Одной из причин, почему я так доверяла ему, было, наверное, то, что он никогда не применял силу сверх необходимого. Сначала он всегда пытался со мной сотрудничать, и продолжал это сотрудничество дольше, чем все остальные. И он видел меня, и принимал меня всерьез. Он пытался чему-то меня учить, разговаривал со мной, причем не только о признаках хорошей новости, но и о настоящих новостях, о том, что происходит в мире, политике, культуре, благодаря этому я получала передышку, когда мне разрешалось быть не только пациенткой, а человеком, и это было необыкновенным счастьем.

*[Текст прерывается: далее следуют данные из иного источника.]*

(* ===== verification/DateTime.v ===== *)
(** * [src/src/dcl/datetime.cpp] and [src/include/dcl/datetime.h]: date and time values.

    A [datetime] is a [time_t].  The C time functions it calls are the class [TimeLib]; what
    the setters rely on, that [mktime] and [localtime] are inverse on normalised dates, is
    the class [TimeLaws]. *)
From S2P Require Export StrUtils.

Record tm := Tm {
  tm_sec : Z;
  tm_min : Z;
  tm_hour : Z;
  tm_mday : Z;
  tm_mon : Z;
  tm_year : Z;
  tm_rest : Z * Z * Z }.

(** [tm_rest] holds the derived fields [tm_wday], [tm_yday] and [tm_isdst]. *)
Class TimeLib := {
  strptime : str → str → tm → tm;
  mktime : tm → Z;
  localtime : Z → tm;
  gmtime : Z → tm;
  strftime : str → tm → str }.

(** A date whose year, month, day and time of day are what [localtime] answers for some
    instant. *)
Definition same_date (a b : tm) : Prop :=
  tm_sec a = tm_sec b ∧ tm_min a = tm_min b ∧ tm_hour a = tm_hour b ∧
  tm_mday a = tm_mday b ∧ tm_mon a = tm_mon b ∧ tm_year a = tm_year b.

Class TimeLaws `{TimeLib} (valid : tm → Prop) : Prop := {
  localtime_valid : ∀ t, valid (localtime t);
  localtime_mktime : ∀ m, valid m → same_date (localtime (mktime m)) m;
  mktime_localtime : ∀ t m, same_date m (localtime t) → mktime m = t }.

Abbreviation datetime := Z.

(** ** Operations *)
Section operations.
Context `{TimeLib}.

Definition default_datetime_format : str := lit "%a, %d %b %Y %H:%M:%S %Z".

(** [datetime(src, fmt)]: the [tm] is not initialised before [strptime] fills it. *)
Definition datetime_parse (junk : tm) (src fmt : str) : datetime :=
  mktime (strptime (c_str src) (c_str fmt) junk).

Definition datetime_zero : datetime := 0%Z.

Definition dt_eq (a b : datetime) : bool := (a =? b)%Z.

Definition dt_lt (a b : datetime) : bool := (a <? b)%Z.

Definition dt_gt (a b : datetime) : bool := dt_lt b a.

Definition dt_le (a b : datetime) : bool := negb (dt_lt b a).

Definition dt_ge (a b : datetime) : bool := negb (dt_lt a b).

Definition dt_ne (a b : datetime) : bool := negb (dt_eq a b).

Definition dt_empty (a : datetime) : bool := (a =? 0)%Z.

(** The test of a moment, which is false for the empty one. *)
Definition dt_bool (a : datetime) : bool := negb (dt_empty a).

(** [operator-]: [difftime] converted to [int], which is undefined out of range. *)
Definition dt_minus (a b : datetime) : outcome Z :=
  if (INT_MIN <=? a - b)%Z && (a - b <=? INT_MAX)%Z then Ret (a - b)%Z else Undef.

Definition dt_year (t : datetime) : Z := tm_year (localtime t) + 1900.

Definition dt_set_year (val : Z) (t : datetime) : datetime :=
  let m := localtime t in
  mktime (Tm (tm_sec m) (tm_min m) (tm_hour m) (tm_mday m) (tm_mon m) (val - 1900) (tm_rest m)).

Definition dt_month (t : datetime) : Z := tm_mon (localtime t) + 1.

Definition dt_set_month (val : Z) (t : datetime) : datetime :=
  let m := localtime t in
  mktime (Tm (tm_sec m) (tm_min m) (tm_hour m) (tm_mday m) (val - 1) (tm_year m) (tm_rest m)).

Definition dt_day (t : datetime) : Z := tm_mday (localtime t).

Definition dt_set_day (val : Z) (t : datetime) : datetime :=
  let m := localtime t in
  mktime (Tm (tm_sec m) (tm_min m) (tm_hour m) val (tm_mon m) (tm_year m) (tm_rest m)).

Definition dt_hour (t : datetime) : Z := tm_hour (localtime t).

Definition dt_set_hour (val : Z) (t : datetime) : datetime :=
  let m := localtime t in
  mktime (Tm (tm_sec m) (tm_min m) val (tm_mday m) (tm_mon m) (tm_year m) (tm_rest m)).

Definition dt_minute (t : datetime) : Z := tm_min (localtime t).

Definition dt_set_minute (val : Z) (t : datetime) : datetime :=
  let m := localtime t in
  mktime (Tm (tm_sec m) val (tm_hour m) (tm_mday m) (tm_mon m) (tm_year m) (tm_rest m)).

Definition dt_second (t : datetime) : Z := tm_sec (localtime t).

Definition dt_set_second (val : Z) (t : datetime) : datetime :=
  let m := localtime t in
  mktime (Tm val (tm_min m) (tm_hour m) (tm_mday m) (tm_mon m) (tm_year m) (tm_rest m)).

Definition dt_clear : datetime := 0%Z.

(** [now]: what [time] answers. *)
Definition dt_now (clock : Z) : datetime := clock.

(** [strftime] into a buffer of 128 characters, terminator included: when the text does not
    fit the contents of the (uninitialised) buffer are unspecified. *)
Definition strftime_buffer (fmt : str) (m : tm) : outcome str :=
  let text := strftime fmt m in if length text <? 128 then Ret text else Undef.

Definition dt_str (format : str) (t : datetime) : outcome str :=
  strftime_buffer (c_str format) (localtime t).

Definition dt_as_gmt (t : datetime) : outcome str :=
  strftime_buffer (lit "%a, %d %b %Y %H:%M:%S GMT") (gmtime t).
End operations.

(** ** Properties *)

(** A field setter against its getter and the other fields, for any field [get]/[put]. *)
Lemma set_field_law `{TimeLib} (valid : tm → Prop) `{!TimeLaws valid} (f : tm → Z) (m : tm) :
  valid m → (∀ a b, same_date a b → f a = f b) → f (localtime (mktime m)) = f m.
Proof. intros Hm Hf. by apply Hf, localtime_mktime. Qed.

(** Each setter changes its own field and no other when the changed date is a valid one,
    and setting a field to the value it has gives the same instant back. *)
Theorem datetime_setters `{TimeLib} (valid : tm → Prop) `{!TimeLaws valid} t v :
  let m := localtime t in
  (valid (Tm (tm_sec m) (tm_min m) (tm_hour m) (tm_mday m) (tm_mon m) (v - 1900) (tm_rest m)) →
     dt_year (dt_set_year v t) = v ∧ dt_month (dt_set_year v t) = dt_month t ∧
     dt_day (dt_set_year v t) = dt_day t ∧ dt_hour (dt_set_year v t) = dt_hour t ∧
     dt_minute (dt_set_year v t) = dt_minute t ∧ dt_second (dt_set_year v t) = dt_second t) ∧
  (valid (Tm (tm_sec m) (tm_min m) (tm_hour m) (tm_mday m) (v - 1) (tm_year m) (tm_rest m)) →
     dt_month (dt_set_month v t) = v ∧ dt_year (dt_set_month v t) = dt_year t ∧
     dt_day (dt_set_month v t) = dt_day t) ∧
  (valid (Tm (tm_sec m) (tm_min m) (tm_hour m) v (tm_mon m) (tm_year m) (tm_rest m)) →
     dt_day (dt_set_day v t) = v ∧ dt_month (dt_set_day v t) = dt_month t) ∧
  (valid (Tm (tm_sec m) (tm_min m) v (tm_mday m) (tm_mon m) (tm_year m) (tm_rest m)) →
     dt_hour (dt_set_hour v t) = v ∧ dt_day (dt_set_hour v t) = dt_day t) ∧
  (valid (Tm (tm_sec m) v (tm_hour m) (tm_mday m) (tm_mon m) (tm_year m) (tm_rest m)) →
     dt_minute (dt_set_minute v t) = v ∧ dt_hour (dt_set_minute v t) = dt_hour t) ∧
  (valid (Tm v (tm_min m) (tm_hour m) (tm_mday m) (tm_mon m) (tm_year m) (tm_rest m)) →
     dt_second (dt_set_second v t) = v ∧ dt_minute (dt_set_second v t) = dt_minute t) ∧
  dt_set_year (dt_year t) t = t ∧ dt_set_month (dt_month t) t = t ∧ dt_set_day (dt_day t) t = t.
Proof.
  intros m. unfold dt_year, dt_month, dt_day, dt_hour, dt_minute, dt_second.
  repeat match goal with |- _ ∧ _ => split end;
    try (intros Hv; destruct (localtime_mktime _ Hv) as (? & ? & ? & ? & ? & ?); cbn in *;
         unfold dt_set_year, dt_set_month, dt_set_day, dt_set_hour, dt_set_minute,
           dt_set_second; subst m; repeat split; lia).
  all: apply mktime_localtime; subst m; unfold same_date; cbn; lia.
Qed.

(** A calendar of twelve 31-day months in UTC, enough to show the laws can hold. *)
Definition flat_tm (t : Z) : tm :=
  (let mi := t / 60 in let h := mi / 60 in let d := h / 24 in let mo := d / 31 in
   Tm (t mod 60) (mi mod 60) (h mod 24) (d mod 31 + 1) (mo mod 12) (mo / 12) (0, 0, 0))%Z.

Definition flat_calendar : TimeLib := {|
  strptime := λ _ _ m, m;
  mktime := λ m, ((((tm_year m * 12 + tm_mon m) * 31 + (tm_mday m - 1)) * 24 + tm_hour m) * 60
                   + tm_min m) * 60 + tm_sec m;
  localtime := flat_tm;
  gmtime := flat_tm;
  strftime := λ f _, f |}%Z.

Definition flat_valid (m : tm) : Prop :=
  (0 ≤ tm_sec m < 60 ∧ 0 ≤ tm_min m < 60 ∧ 0 ≤ tm_hour m < 24 ∧ 1 ≤ tm_mday m ≤ 31 ∧
   0 ≤ tm_mon m < 12)%Z.

Lemma div_mod_digit a b s : (0 ≤ s < b)%Z → ((a * b + s) / b = a ∧ (a * b + s) mod b = s)%Z.
Proof.
  intros. rewrite Z.div_add_l, Z.div_small by lia. split; [lia |].
  rewrite Z.add_comm, Z.mod_add by lia. by apply Z.mod_small.
Qed.

Lemma flat_calendar_laws : @TimeLaws flat_calendar flat_valid.
Proof.
  split; cbn [localtime mktime flat_calendar].
  - intros t. unfold flat_valid, flat_tm. cbn [tm_sec tm_min tm_hour tm_mday tm_mon].
    pose proof (Z.mod_pos_bound t 60). pose proof (Z.mod_pos_bound (t / 60) 60).
    pose proof (Z.mod_pos_bound (t / 60 / 60) 24).
    pose proof (Z.mod_pos_bound (t / 60 / 60 / 24) 31).
    pose proof (Z.mod_pos_bound (t / 60 / 60 / 24 / 31) 12). lia.
  - intros [s mi h d mo y r]. unfold flat_valid, same_date, flat_tm.
    cbn [tm_sec tm_min tm_hour tm_mday tm_mon tm_year].
    intros (Hs & Hmi & Hh & Hd & Hmo).
    repeat match goal with
    | |- context [((?a * ?b + ?c) / ?b)%Z] =>
        destruct (div_mod_digit a b c) as [-> ->]; [lia |]
    end.
    lia.
  - intros t [s mi h d mo y r]. unfold same_date, flat_tm.
    cbn [tm_sec tm_min tm_hour tm_mday tm_mon tm_year].
    intros (-> & -> & -> & -> & -> & ->).
    pose proof (Z.div_mod t 60). pose proof (Z.div_mod (t / 60) 60).
    pose proof (Z.div_mod (t / 60 / 60) 24).
    pose proof (Z.div_mod (t / 60 / 60 / 24) 31).
    pose proof (Z.div_mod (t / 60 / 60 / 24 / 31) 12). lia.
Qed.

Example datetime_setters_witness :
  (TimeLaws (H := flat_calendar) flat_valid) ∧
  (let _ := flat_calendar in
   dt_year (dt_set_year 2015 86399) = 2015 ∧ dt_second (dt_set_year 2015 86399) = 59)%Z.
Proof.
  pose proof flat_calendar_laws as HL. split; [exact HL |].
  destruct (@datetime_setters flat_calendar flat_valid HL 86399 2015) as [Hy _].
  cbv zeta in Hy. destruct Hy as (H1 & _ & _ & _ & _ & H2).
  - vm_compute. repeat split; discriminate.
  - split; [exact H1 | exact H2].
Defined.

Как-то на пасху я отказалась принимать на ночь положенные лекарства. Честно говоря, я теперь уже и не помню, почему я отказывалась их принимать. В душе я ведь очень хорошо знала, что это была бесполезная борьба, но вероятно, это был один из вариантов нанесения себе физического вреда, поскольку я терпеть не могла, когда мне делали уколы. Я испытывала боль и унижение, когда, повалив на пол, в меня насильно всаживали иглу. Мне даже казалось, что от введенных таким способом лекарств меня сильнее тошнит и бывает больше неприятных побочных действий. Последнее было, скорее всего, моим воображением, однакч я ненавидела уколы, и поскольку в то время я находилась под непрерывным надзором и потому не могла себя порезать, то отказ от приема лекарства был для меня, вероятно, другим вариантом самонаказания. Одним словом, от лекарства я отказывалась. Надзирающая за мной сиделка стала командовать: «Лекарство необходимо принять! Принимай лекарство! Хватит дурить! Сейчас же принимай!»